Quand le cerveau prépare l’immunité à la seule vue d’une personne malade

Une étude conduite au Centre hospitalier universitaire de Lausanne* et publiée le 28 juillet dans Nature Neuroscience, établit une démonstration directe et minutieusement documentée : chez l’être humain, la perception visuelle de signes d’infection — même simulés en réalité virtuelle — suffit à mobiliser de façon proactive le système nerveux et à amorcer une réponse immunitaire innée comparable à celle observée lors d’un contact réel avec un agent pathogène. Le cœur du résultat tient dans l’articulation entre un mécanisme cérébral d’anticipation du contact dans l’« espace péripersonnel » et une cascade neuro-immunitaire passant par l’hypothalamus et l’axe hypothalamo-hypophyso-surrénalien (HPA), jusqu’à l’activation mesurable des cellules lymphoïdes innées.

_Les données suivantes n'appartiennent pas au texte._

(* ===== verification/Metrics.v ===== *)
(** * Metrics (the metrics.go files, internal/observability)

    The counters, gauges and histograms of the program.  The Prometheus client
    is an interface: a vector has a series per list of label values, which
    [WithLabelValues] creates, and it panics on a wrong number of labels or on
    a label that is not UTF-8; a registry panics on a name it already has.
    The file proves what the gauges of the health service and of the circuit
    breakers show, and that the registrations of the control plane do not
    collide. *)

From S2P Require Import Prelude Float64 Rounding FloatRange Decimal GoStrings GoFormat Json JsonDecode Strconv JsonFloat Errors Breaker Health HeartbeatWriter Routing.

(** ** The Prometheus client *)

Definition labels_ok (n : nat) (ls : list string) : Prop := length ls = n /\ Forall valid_utf8 ls.

#[export] Instance labels_ok_dec n ls : Decision (labels_ok n ls).
Proof. unfold labels_ok. apply _. Defined.

Class Prometheus (V : Type -> Type) := {
  vec_New : forall {A}, nat -> V A;
  vec_Labels : forall {A}, V A -> nat;
  (** the series a scrape sees *)
  vec_Get : forall {A}, V A -> list string -> option A;
  (** [WithLabelValues], and an operation on the series it answers *)
  vec_With : forall {A}, V A -> list string -> (option A -> A) -> go (V A);
  vec_Reset : forall {A}, V A -> V A;
  New_Labels : forall A n, vec_Labels (vec_New (A := A) n) = n;
  New_Get : forall A n ls, vec_Get (vec_New (A := A) n) ls = None;
  Reset_Labels : forall A (v : V A), vec_Labels (vec_Reset v) = vec_Labels v;
  Reset_Get : forall A (v : V A) ls, vec_Get (vec_Reset v) ls = None;
  With_panics : forall A (v : V A) ls f, ~ labels_ok (vec_Labels v) ls -> vec_With v ls f = Panics;
  With_returns : forall A (v : V A) ls f, labels_ok (vec_Labels v) ls ->
    exists v', vec_With v ls f = Returns v' /\ vec_Labels v' = vec_Labels v /\
      forall ls', vec_Get v' ls' = if decide (ls = ls') then Some (f (vec_Get v ls)) else vec_Get v ls'
}.

(** A registry knows the names of what was registered. *)
Class Registrar (R : Type) := {
  reg_New : R;
  reg_Names : R -> list string;
  MustRegister : R -> string -> go R;
  reg_New_Names : reg_Names reg_New = [];
  MustRegister_new : forall r n, n ∉ reg_Names r -> exists r', MustRegister r n = Returns r' /\ reg_Names r' = n :: reg_Names r;
  MustRegister_known : forall r n, n ∈ reg_Names r -> MustRegister r n = Panics
}.

Fixpoint register_all {R} `{Registrar R} (r : R) (names : list string) : go R :=
  match names with
  | [] => Returns r
  | n :: rest => let! r := MustRegister r n in register_all r rest
  end.

Section Vectors.
Context {V : Type -> Type} `{Prometheus V}.

(** The series of a counter, a gauge and a histogram: its count modulo 2^64,
    its value, and its observations. *)
Definition counter_Inc (v : V Z) (ls : list string) : go (V Z) :=
  vec_With v ls (fun n => wrap_u64 (default 0 n + 1)).

Definition gauge_Set (v : V float64) (ls : list string) (x : float64) : go (V float64) := vec_With v ls (fun _ => x).

Definition gauge_Inc (v : V float64) (ls : list string) : go (V float64) :=
  vec_With v ls (fun x => fadd (default f_zero x) f_one).

Definition hist_Observe (v : V (list float64)) (ls : list string) (x : float64) : go (V (list float64)) :=
  vec_With v ls (fun xs => (default [] xs ++ [x])%list).

(** The value of a counter's series. *)
Definition counter_at (v : V Z) (ls : list string) : Z := default 0 (vec_Get v ls).

(** A counter wraps after 2^64 increments. *)
Lemma counter_Inc_at v ls : labels_ok (vec_Labels v) ls -> 0 <= counter_at v ls < two64 - 1 ->
  exists v', counter_Inc v ls = Returns v' /\ vec_Labels v' = vec_Labels v /\
    forall ls', counter_at v' ls' = counter_at v ls' + b2z (bool_decide (ls = ls')).
Proof.
  unfold counter_at. intros Hl Hr. destruct (With_returns Z v ls (fun n => wrap_u64 (default 0 n + 1)) Hl) as (v' & E & El & Eg).
  exists v'. split; [exact E|]. split; [exact El|]. intros ls'. rewrite Eg. destruct (decide (ls = ls')) as [<-|Hne].
  - rewrite bool_decide_eq_true_2 by done. cbn [default from_option b2z]. unfold wrap_u64. rewrite Z.mod_small by lia. done.
  - rewrite bool_decide_eq_false_2 by done. cbn. lia.
Qed.
End Vectors.

(** ** The health service's gauges (services/health/metrics.go) *)

Section HealthMetrics.
Context {V : Type -> Type} `{Prometheus V}.

Record health_Metrics := mkHealthMetrics { hm_healthy : V float64; hm_age : V float64 }.

Definition health_names : list string := ["forge_workers_healthy"; "forge_worker_last_heartbeat_age_seconds"].

Definition health_NewMetrics {R} `{Registrar R} (reg : R) : go (health_Metrics * R) :=
  let! reg := register_all reg health_names in
  Returns (mkHealthMetrics (vec_New 2) (vec_New 3), reg).

(** Seconds since the worker's own timestamp, never negative. *)
Definition heartbeat_age (nowMs ts : Z) : float64 :=
  if 0 <? ts then
    let age := fdiv (f_of_Z (wrap_i64 (nowMs - ts))) (f_of_Z 1000) in
    if fltb age f_zero then f_zero else age
  else f_zero.

(** The calls [Publish] makes on the two vectors, one after another: each is
    atomic, [Publish] as a whole is not. *)
Inductive health_op : Type :=
| ResetHealthy
| ResetAge
| IncHealthy (base runtime : string)
| SetAge (id base runtime : string) (age : float64).

Definition apply_health_op (m : health_Metrics) (o : health_op) : go health_Metrics :=
  match o with
  | ResetHealthy => Returns (mkHealthMetrics (vec_Reset (hm_healthy m)) (hm_age m))
  | ResetAge => Returns (mkHealthMetrics (hm_healthy m) (vec_Reset (hm_age m)))
  | IncHealthy base runtime =>
      let! v := gauge_Inc (hm_healthy m) [base; runtime] in Returns (mkHealthMetrics v (hm_age m))
  | SetAge id base runtime age =>
      let! v := gauge_Set (hm_age m) [id; base; runtime] age in Returns (mkHealthMetrics (hm_healthy m) v)
  end.

Fixpoint apply_health_ops (m : health_Metrics) (os : list health_op) : go health_Metrics :=
  match os with
  | [] => Returns m
  | o :: rest => let! m := apply_health_op m o in apply_health_ops m rest
  end.

Definition publish_worker (nowMs : Z) (hb : Heartbeat) : list health_op :=
  [IncHealthy (BaseModel hb) (Runtime hb);
   SetAge (ID hb) (BaseModel hb) (Runtime hb) (heartbeat_age nowMs (TS hb))].

Definition publish_ops (nowMs : Z) (workers : list Heartbeat) : list health_op :=
  ResetHealthy :: ResetAge :: concat (publish_worker nowMs <$> workers).

Definition Publish (m : health_Metrics) (nowMs : Z) (workers : list Heartbeat) : go health_Metrics :=
  apply_health_ops m (publish_ops nowMs workers).

(** *** What the gauges show *)

Definition healthy_count (workers : list Heartbeat) (base runtime : string) : Z :=
  count (fun hb => String.eqb (BaseModel hb) base && String.eqb (Runtime hb) runtime) workers.

Definition labelled (hb : Heartbeat) : Prop := valid_utf8 (ID hb) /\ valid_utf8 (BaseModel hb) /\ valid_utf8 (Runtime hb).

(** The gauges after the first workers of a publication. *)
Record shows (nowMs : Z) (ws : list Heartbeat) (m : health_Metrics) : Prop := {
  sh_healthy_labels : vec_Labels (hm_healthy m) = 2%nat;
  sh_age_labels : vec_Labels (hm_age m) = 3%nat;
  sh_healthy : forall base runtime, vec_Get (hm_healthy m) [base; runtime] =
    if healthy_count ws base runtime =? 0 then None else Some (f_of_Z (healthy_count ws base runtime));
  sh_age : forall id base runtime age, vec_Get (hm_age m) [id; base; runtime] = Some age ->
    exists hb, hb ∈ ws /\ ID hb = id /\ BaseModel hb = base /\ Runtime hb = runtime /\ age = heartbeat_age nowMs (TS hb);
  sh_aged : forall hb, hb ∈ ws -> is_Some (vec_Get (hm_age m) [ID hb; BaseModel hb; Runtime hb])
}.

(** One more unit on a float that counts is exact below 2^53. *)
Lemma float_succ n : 0 <= n < 2 ^ 53 - 1 -> fadd (f_of_Z n) f_one = f_of_Z (n + 1).
Proof.
  intros Hn. destruct (f_of_Z_good n) as [Vn _]. destruct one_finite as [V1 F1].
  assert (finite (f_of_Z n)) as Fn by (apply f_of_Z_finite; lia).
  destruct (fadd_spec (f_of_Z n) f_one Vn V1 Fn F1) as (E & V' & N').
  assert (fval (fadd (f_of_Z n) f_one) = (n + 1) * one_val) as E'.
  { rewrite E, f_of_Z_exact, fval_one by lia. replace (n * one_val + one_val) with ((n + 1) * one_val) by ring.
    apply rndZ_int. lia. }
  apply fval_inj; [by split|apply f_of_Z_good|by rewrite f_of_Z_exact by lia|]. rewrite E'. pose proof one_val_pos. nia.
Qed.

Lemma healthy_count_snoc ws hb base runtime :
  healthy_count (ws ++ [hb]) base runtime =
    healthy_count ws base runtime + b2z (String.eqb (BaseModel hb) base && String.eqb (Runtime hb) runtime).
Proof. unfold healthy_count. rewrite count_app, count_cons, Z.add_assoc. apply Z.add_0_r. Qed.

Lemma published_worker nowMs ws hb m :
  Z.of_nat (length ws) < 2 ^ 53 - 1 -> labelled hb -> shows nowMs ws m ->
  exists m', apply_health_ops m (publish_worker nowMs hb) = Returns m' /\ shows nowMs (ws ++ [hb])%list m'.
Proof.
  intros Hlen (Uid & Ub & Ur) Hs. cbn [publish_worker apply_health_ops apply_health_op].
  destruct (With_returns float64 (hm_healthy m) [BaseModel hb; Runtime hb] (fun x => fadd (default f_zero x) f_one))
    as (v1 & E1 & L1 & G1).
  { rewrite (sh_healthy_labels _ _ _ Hs). split; [done|]. by repeat constructor. }
  unfold gauge_Inc. rewrite E1. cbn [hm_age hm_healthy].
  destruct (With_returns float64 (hm_age m) [ID hb; BaseModel hb; Runtime hb] (fun _ => heartbeat_age nowMs (TS hb)))
    as (v2 & E2 & L2 & G2).
  { rewrite (sh_age_labels _ _ _ Hs). split; [done|]. by repeat constructor. }
  unfold gauge_Set. rewrite E2. eexists. split; [reflexivity|]. split; cbn [hm_age hm_healthy].
  - by rewrite L1, (sh_healthy_labels _ _ _ Hs).
  - by rewrite L2, (sh_age_labels _ _ _ Hs).
  - intros base runtime. rewrite G1, healthy_count_snoc.
    pose proof (count_le_length (fun hb => String.eqb (BaseModel hb) base && String.eqb (Runtime hb) runtime) ws).
    pose proof (count_nonneg (fun hb => String.eqb (BaseModel hb) base && String.eqb (Runtime hb) runtime) ws).
    fold (healthy_count ws base runtime) in *. rewrite !(sh_healthy _ _ _ Hs).
    destruct (decide _) as [[= -> ->]|Hne].
    + rewrite !String.eqb_refl. cbn [andb b2z]. destruct (healthy_count ws base runtime =? 0) eqn:E; zbool.
      * rewrite E. reflexivity.
      * cbn [default from_option id]. rewrite float_succ by lia. by rewrite (proj2 (Z.eqb_neq _ _)) by lia.
    + destruct (String.eqb_spec (BaseModel hb) base), (String.eqb_spec (Runtime hb) runtime); cbn [andb b2z];
        try (by rewrite Z.add_0_r). by subst.
  - intros id base runtime age. rewrite G2. destruct (decide _) as [[= <- <- <-]|Hne].
    + intros [= <-]. exists hb. split; [apply elem_of_app; right; by apply list_elem_of_singleton|done].
    + intros Ha. destruct (sh_age _ _ _ Hs _ _ _ _ Ha) as (hb' & ? & Hr). exists hb'. split; [apply elem_of_app; by left|done].
  - intros hb' Hin. rewrite G2. destruct (decide _) as [|Hne]; [by eexists|].
    apply elem_of_app in Hin as [Hin| ->%list_elem_of_singleton]; [by apply (sh_aged _ _ _ Hs)|done].
Qed.

Lemma apply_health_ops_app m os os' :
  apply_health_ops m (os ++ os') = (let! m := apply_health_ops m os in apply_health_ops m os').
Proof. revert m. induction os as [|o os IH]; intros m; cbn; [done|]. by destruct (apply_health_op m o). Qed.

Lemma published_workers nowMs ws : forall done m,
  Z.of_nat (length done + length ws) < 2 ^ 53 -> Forall labelled ws -> shows nowMs done m ->
  exists m', apply_health_ops m (concat (publish_worker nowMs <$> ws)) = Returns m' /\ shows nowMs (done ++ ws)%list m'.
Proof.
  induction ws as [|hb ws IH]; intros done m Hlen Hl Hs; [exists m; by rewrite app_nil_r|].
  apply list.Forall_cons in Hl as [Hhb Hl]. cbn [length] in Hlen.
  destruct (published_worker nowMs done hb m) as (m1 & E1 & S1); [lia|done|done|].
  destruct (IH (done ++ [hb])%list m1) as (m2 & E2 & S2); [rewrite length_app; cbn; lia|done|done|].
  exists m2. rewrite <- app_assoc in S2. split; [|exact S2]. cbn [fmap list_fmap concat].
  by rewrite apply_health_ops_app, E1.
Qed.

Lemma publish_shows m nowMs ws :
  vec_Labels (hm_healthy m) = 2%nat -> vec_Labels (hm_age m) = 3%nat ->
  Z.of_nat (length ws) < 2 ^ 53 -> Forall labelled ws ->
  exists m', Publish m nowMs ws = Returns m' /\ shows nowMs ws m'.
Proof.
  intros L1 L2 Hlen Hl. unfold Publish, publish_ops. cbn [apply_health_ops apply_health_op hm_healthy hm_age].
  destruct (published_workers nowMs ws [] (mkHealthMetrics (vec_Reset (hm_healthy m)) (vec_Reset (hm_age m)))) as (m' & E & Hs);
    [cbn; lia|done| |by exists m'].
  split; cbn [hm_healthy hm_age].
  - by rewrite Reset_Labels.
  - by rewrite Reset_Labels.
  - intros. by rewrite Reset_Get.
  - intros *. by rewrite Reset_Get.
  - intros hb Hin. by apply elem_of_nil in Hin.
Qed.
End HealthMetrics.
Arguments health_Metrics V : clear implicits.

(** The labels of a heartbeat that was decoded are UTF-8. *)
Lemma unmarshal_labelled val hb : unmarshal val = Some hb -> labelled hb.
Proof.
  unfold unmarshal, unmarshal_into. destruct (parse val) as [d|] eqn:Ed; [|done]. apply parse_valid in Ed.
  apply (dec_struct_inv labelled); [|apply (bool_decide_unpack (valid_utf8 "" /\ valid_utf8 "" /\ valid_utf8 "")); vm_compute; exact I|done].
  intros name dec old d0 a Hin (H1 & H2 & H3) Hd0 Ea. unfold heartbeat_fields in Hin. rewrite !elem_of_cons in Hin.
  repeat (destruct Hin as [[= -> ->]|Hin]); [..|by apply elem_of_nil in Hin];
    match type of Ea with option_map _ ?o = _ => destruct o eqn:Ex; [|done] end; injection Ea as <-; try done;
    apply dec_string_valid in Ex; done.
Qed.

Des chercheurs suisses ont mené une expérience sur 248 volontaires en bonne santé, âgés de 18 à 49 ans, pour comprendre comment le cerveau réagit à la vue d’une personne malade. Les participants portaient un casque de réalité virtuelle et voyaient des visages s’approcher d’eux, sans contact physique. Certains visages montraient des signes évidents de maladie, d’autres étaient neutres, et d’autres exprimaient la peur sans être malades. Une autre partie des volontaires recevait un vaccin contre la grippe pour comparer avec une vraie exposition à un agent pathogène.
Les chercheurs ont observé que lorsque les volontaires voyaient un visage « malade » s’avancer, leur cerveau élargissait la zone autour du corps considérée comme « espace de vigilance ». Même sans contact, cette anticipation mobilisait rapidement des régions cérébrales spécialisées dans la détection des menaces, capables ensuite d’alerter le reste du corps. Les signaux circulaient jusqu’à l’hypothalamus, un centre clé qui communique avec le système immunitaire par des voies nerveuses et hormonales.
Les analyses de sang ont confirmé que cette stimulation visuelle activait réellement des cellules immunitaires de première ligne, de la même façon qu’après une vaccination contre la grippe. Certaines cellules migraient vers les tissus, prêtes à intervenir en cas d’attaque, tandis que d’autres changeaient d’état pour mieux réagir.
En combinant mesures cérébrales, analyses biologiques et modèles informatiques, l’équipe a montré que cette réponse n’apparaît pas face à une menace générique, mais bien lorsque le cerveau identifie des signes concrets de maladie. Les auteurs estiment que ce lien direct entre perception et immunité pourrait un jour être utilisé pour améliorer l’efficacité de certains vaccins, tout en rappelant que des recherches complémentaires sont nécessaires.